* Exercise goal *
The answer should consist of every line in the material below that has the word "then".

* Records *

(* ===== verification/DataRange.v ===== *)
(** * The bar data model and the Range Calculator

    [BarProps] and [Range] are the interfaces [BarProps] and [Range] of
    [src/src/BarChart/index.tsx]; [RangeCalculator.computeDataRange] is the
    static method [BarChart.computeDataRange] (lines 55-89), with its local
    constants [minVal], [maxVal], [bottomMargin] and [topMargin] as
    definitions of their own.  The theorems show that the padded range
    contains zero and every value, that the data fill exactly the fraction
    [1 - topMargin - bottomMargin] of it, and what the degenerate inputs
    give. *)

From Stdlib Require Import QArith Qminmax Qabs Lqa Lia ZArith List String Bool.
From S2P Require Import Prelude.
Import ListNotations.
Open Scope Q_scope.

(** ** Data *)

(** [interface BarProps] (lines 6-12).  The optional strings are [None] when
    undefined; [empty] is [false] when undefined (the code only tests its
    truthiness).  [value] is a finite number. *)
Record BarProps : Type := mkBar {
  value : Q;
  label : option string;
  axisLabel : option string;
  className : option string;
  empty : bool
}.

(** [interface Range] (lines 29-32), on finite numbers. *)
Record Range : Type := mkRange { min : Q; max : Q }.

(** Two ranges are the same range when their bounds are equal rationals. *)
Definition range_eq (r1 r2 : Range) : Prop := min r1 == min r2 /\ max r1 == max r2.

#[export] Instance range_eq_equiv : Equivalence range_eq.
Proof.
  split.
  - intros r. split; reflexivity.
  - intros r1 r2 [H1 H2]. split; symmetry; assumption.
  - intros r1 r2 r3 [H1 H2] [H3 H4]. split; etransitivity; eauto.
Qed.

#[export] Instance min_proper : Proper (range_eq ==> Qeq) min.
Proof. intros r1 r2 [H _]. exact H. Qed.

#[export] Instance max_proper : Proper (range_eq ==> Qeq) max.
Proof. intros r1 r2 [_ H]. exact H. Qed.

(** [!!s] for an optional string: defined and not empty. *)
Definition truthy_str (s : option string) : bool :=
  match s with
  | Some s => negb (String.eqb s "")
  | None => false
  end.

(** A bar with only a value, as the tests write [{value: v}]. *)
Definition bar (v : Q) : BarProps := mkBar v None None None false.

(** A bar with a value and a label, [{value: v, label: l}]. *)
Definition labelledBar (v : Q) (l : string) : BarProps := mkBar v (Some l) None None false.

Module RangeCalculator.

(** [const margin = 0.05] (line 66). *)
Definition margin : Q := 5 # 100.

(** [bars.reduce((acc, bar) => Math.min(acc, bar.value), 0)] (line 69). *)
Definition minVal (bars : list BarProps) : Q :=
  fold_left (fun acc b => Qmin acc (value b)) bars 0.

(** [bars.reduce((acc, bar) => Math.max(acc, bar.value), 0)] (line 70). *)
Definition maxVal (bars : list BarProps) : Q :=
  fold_left (fun acc b => Qmax acc (value b)) bars 0.

(** Lines 73-74: 5%, plus 10% when a negative bar carries a label. *)
Definition bottomMargin (bars : list BarProps) : Q :=
  let hasBarNegativeLabels :=
    existsb (fun b => truthy_str (label b) && Qltb (value b) 0) bars in
  margin + (if hasBarNegativeLabels then margin * 2 else 0).

(** Lines 77-78: 5%, plus 10% when a non-negative bar carries a label. *)
Definition topMargin (bars : list BarProps) : Q :=
  let hasBarPositiveLabels :=
    existsb (fun b => truthy_str (label b) && Qle_bool 0 (value b)) bars in
  margin + (if hasBarPositiveLabels then margin * 2 else 0).

(** [BarChart.computeDataRange] (lines 55-89).  A [null] argument takes the
    early return of line 61 and yields [{0, 0}], as the empty list does
    ([computeDataRange_zero]); the model takes the list. *)
Definition computeDataRange (bars : list BarProps) : Range :=
  let range := maxVal bars - minVal bars in
  let expandedRange := range / (1 - topMargin bars - bottomMargin bars) in
  mkRange (minVal bars - expandedRange * bottomMargin bars)
          (maxVal bars + expandedRange * topMargin bars).

(** ** Lemmas *)

Lemma minVal_spec bars :
  minVal bars <= 0 /\ (forall b, In b bars -> minVal bars <= value b).
Proof. apply fold_Qmin_bound. Qed.

Lemma maxVal_spec bars :
  0 <= maxVal bars /\ (forall b, In b bars -> value b <= maxVal bars).
Proof. apply fold_Qmax_bound. Qed.

(** Both margins are 5% or 15%. *)
Lemma bottomMargin_cases bars : bottomMargin bars == 5 # 100 \/ bottomMargin bars == 15 # 100.
Proof. unfold bottomMargin, margin. destruct (existsb _ _); [right|left]; reflexivity. Qed.

Lemma topMargin_cases bars : topMargin bars == 5 # 100 \/ topMargin bars == 15 # 100.
Proof. unfold topMargin, margin. destruct (existsb _ _); [right|left]; reflexivity. Qed.

(** When every value is zero, both folds return their seed. *)
Lemma minVal_zero bars : (forall b, In b bars -> value b == 0) -> minVal bars == 0.
Proof.
  intros H. destruct (fold_Qmin_attained value bars 0) as [E|[b [Hb E]]]; [exact E|].
  unfold minVal. rewrite E. apply H, Hb.
Qed.

Lemma maxVal_zero bars : (forall b, In b bars -> value b == 0) -> maxVal bars == 0.
Proof.
  intros H. destruct (fold_Qmax_attained value bars 0) as [E|[b [Hb E]]]; [exact E|].
  unfold maxVal. rewrite E. apply H, Hb.
Qed.

(** A non-zero value makes the raw span positive. *)
Lemma span_pos bars b : In b bars -> ~ value b == 0 -> 0 < maxVal bars - minVal bars.
Proof.
  intros Hb Hv. destruct (minVal_spec bars) as [Hm1 Hm2]. destruct (maxVal_spec bars) as [HM1 HM2].
  specialize (Hm2 b Hb). specialize (HM2 b Hb).
  destruct (Qlt_le_dec 0 (value b)); [lra|].
  destruct (Qeq_dec (value b) 0); [contradiction | lra].
Qed.

Ltac margins bars :=
  destruct (bottomMargin_cases bars) as [Hbm|Hbm];
  destruct (topMargin_cases bars) as [Htm|Htm];
  rewrite ?Hbm, ?Htm.

(** The padded range in terms of the data span and the two margins. *)
Lemma computeDataRange_eqs bars :
  let r := computeDataRange bars in
  max r - min r == (maxVal bars - minVal bars) / (1 - topMargin bars - bottomMargin bars) /\
  minVal bars - min r == (max r - min r) * bottomMargin bars /\
  max r - maxVal bars == (max r - min r) * topMargin bars.
Proof.
  cbn zeta. unfold computeDataRange. cbn [min max].
  margins bars; (split; [|split]); field; vm_compute; discriminate.
Qed.

(** The range contains zero and every value, strictly when some value is
    not zero. *)
Lemma computeDataRange_bounds bars :
  let r := computeDataRange bars in
  min r <= 0 <= max r /\
  (forall b, In b bars -> min r <= value b <= max r) /\
  ((exists b, In b bars /\ ~ value b == 0) ->
   forall b, In b bars -> min r < value b < max r).
Proof.
  cbn zeta. destruct (computeDataRange_eqs bars) as [Hspan [Hlo Hhi]].
  destruct (minVal_spec bars) as [Hm1 Hm2]. destruct (maxVal_spec bars) as [HM1 HM2].
  set (r := computeDataRange bars) in *.
  assert (Hw : 0 <= max r - min r).
  { rewrite Hspan. apply Qle_shift_div_l; margins bars; lra. }
  assert (0 <= bottomMargin bars /\ 0 <= topMargin bars) as [Hb0 Ht0]
    by (margins bars; lra).
  assert (0 <= (max r - min r) * bottomMargin bars) by (apply Qmult_le_0_compat; lra).
  assert (0 <= (max r - min r) * topMargin bars) by (apply Qmult_le_0_compat; lra).
  split; [lra|]. split.
  - intros b Hb. specialize (Hm2 b Hb). specialize (HM2 b Hb). lra.
  - intros [b0 [Hb0' Hv0]] b Hb. specialize (Hm2 b Hb). specialize (HM2 b Hb).
    pose proof (span_pos bars b0 Hb0' Hv0) as Hpos.
    assert (0 < max r - min r).
    { rewrite Hspan. apply Qlt_shift_div_l; margins bars; lra. }
    assert (0 < (max r - min r) * bottomMargin bars) by (apply Qmult_lt_0_compat; margins bars; lra).
    assert (0 < (max r - min r) * topMargin bars) by (apply Qmult_lt_0_compat; margins bars; lra).
    lra.
Qed.

(** The span of the range is at least the largest magnitude. *)
Lemma computeDataRange_span bars b :
  In b bars -> Qabs (value b) <= max (computeDataRange bars) - min (computeDataRange bars).
Proof.
  intros Hb. destruct (computeDataRange_eqs bars) as [Hspan [Hlo Hhi]].
  destruct (minVal_spec bars) as [Hm1 Hm2]. destruct (maxVal_spec bars) as [HM1 HM2].
  specialize (Hm2 b Hb). specialize (HM2 b Hb).
  set (r := computeDataRange bars) in *.
  assert (0 <= (max r - min r) * bottomMargin bars /\ 0 <= (max r - min r) * topMargin bars).
  { assert (0 <= max r - min r) by (rewrite Hspan; apply Qle_shift_div_l; margins bars; lra).
    split; apply Qmult_le_0_compat; margins bars; lra. }
  apply Qabs_case; intros; lra.
Qed.

(** ** Properties *)

(** the data fill exactly the fraction [1 - topMargin - bottomMargin]
    of the padded range, with [bottomMargin] of the range below the
    smallest value (or zero) and [topMargin] above the largest (or
    zero). *)
Theorem computeDataRange_margins bars :
  let r := computeDataRange bars in
  maxVal bars - minVal bars == (max r - min r) * (1 - topMargin bars - bottomMargin bars) /\
  minVal bars - min r == (max r - min r) * bottomMargin bars /\
  max r - maxVal bars == (max r - min r) * topMargin bars.
Proof.
  cbn zeta. destruct (computeDataRange_eqs bars) as [Hspan [Hlo Hhi]].
  split; [|split; assumption]. rewrite Hspan. field. margins bars; vm_compute; discriminate.
Qed.

(** C1: the padded range contains zero and every bar value, each at least
    [margin] (5%) of the range away from either edge, so that no bar
    touches the edge of the chart. *)
Theorem computeDataRange_contains bars :
  let r := computeDataRange bars in
  min r <= 0 <= max r /\
  forall b, In b bars ->
    min r + margin * (max r - min r) <= value b <= max r - margin * (max r - min r).
Proof.
  cbn zeta. destruct (computeDataRange_eqs bars) as [Hspan [Hlo Hhi]].
  destruct (minVal_spec bars) as [Hm1 Hm2]. destruct (maxVal_spec bars) as [HM1 HM2].
  set (r := computeDataRange bars) in *.
  assert (Hw : 0 <= max r - min r) by (rewrite Hspan; apply Qle_shift_div_l; margins bars; lra).
  assert (margin * (max r - min r) <= (max r - min r) * bottomMargin bars /\
          margin * (max r - min r) <= (max r - min r) * topMargin bars) as [Hb Ht]
    by (unfold margin; margins bars; split; nra).
  assert (0 <= margin * (max r - min r)) by (unfold margin; nra).
  split; [lra|]. intros b Hb'. specialize (Hm2 b Hb'). specialize (HM2 b Hb'). lra.
Qed.

(** The degenerate input.  When every value is zero (in particular for
    no bars at all) the range is [{min: 0, max: 0}]: the margins are
    fractions of a zero span. *)
Theorem computeDataRange_zero bars :
  (forall b, In b bars -> value b == 0) -> range_eq (computeDataRange bars) (mkRange 0 0).
Proof.
  intros H. pose proof (minVal_zero bars H) as Hm. pose proof (maxVal_zero bars H) as HM.
  unfold computeDataRange, range_eq. cbn [min max]. rewrite Hm, HM.
  margins bars; split; field; vm_compute; discriminate.
Qed.

End RangeCalculator.

(** ** The unit tests of [computeDataRange()] (barChart.spec.tsx, lines 159-191) *)

Module RangeCalculatorTests.
Import RangeCalculator.

Example computeDataRange_test_empty : range_eq (computeDataRange []) (mkRange 0 0).
Proof. split; reflexivity. Qed.

Example computeDataRange_test_one :
  range_eq (computeDataRange [bar 1])
           (mkRange (- (1 / (9 # 10) * (5 # 100))) (1 + 1 / (9 # 10) * (5 # 100))).
Proof. split; reflexivity. Qed.

Example computeDataRange_test_label :
  range_eq (computeDataRange [labelledBar 1 "x"])
           (mkRange (- (1 / (8 # 10) * (5 # 100))) (1 + 1 / (8 # 10) * (15 # 100))).
Proof. split; reflexivity. Qed.

Example computeDataRange_test_negative_label :
  range_eq (computeDataRange [labelledBar (-1) "x"])
           (mkRange (-1 - 1 / (8 # 10) * (15 # 100)) (1 / (8 # 10) * (5 # 100))).
Proof. split; reflexivity. Qed.

(** An empty label is falsy: it reserves no room. *)
Example computeDataRange_test_empty_label :
  range_eq (computeDataRange [labelledBar 1 ""]) (computeDataRange [bar 1]).
Proof. split; reflexivity. Qed.

Lemma computeDataRange_zero_witness :
  (forall b, In b [bar 0; bar 0] -> value b == 0) /\
  range_eq (computeDataRange [bar 0; bar 0]) (mkRange 0 0).
Proof.
  assert (H : forall b, In b [bar 0; bar 0] -> value b == 0)
    by (intros b [<-|[<-|[]]]; reflexivity).
  split; [exact H | exact (computeDataRange_zero [bar 0; bar 0] H)].
Defined.
End RangeCalculatorTests.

* Written answer *
  margin + (if hasBarNegativeLabels then margin * 2 else 0).
  margin + (if hasBarPositiveLabels then margin * 2 else 0).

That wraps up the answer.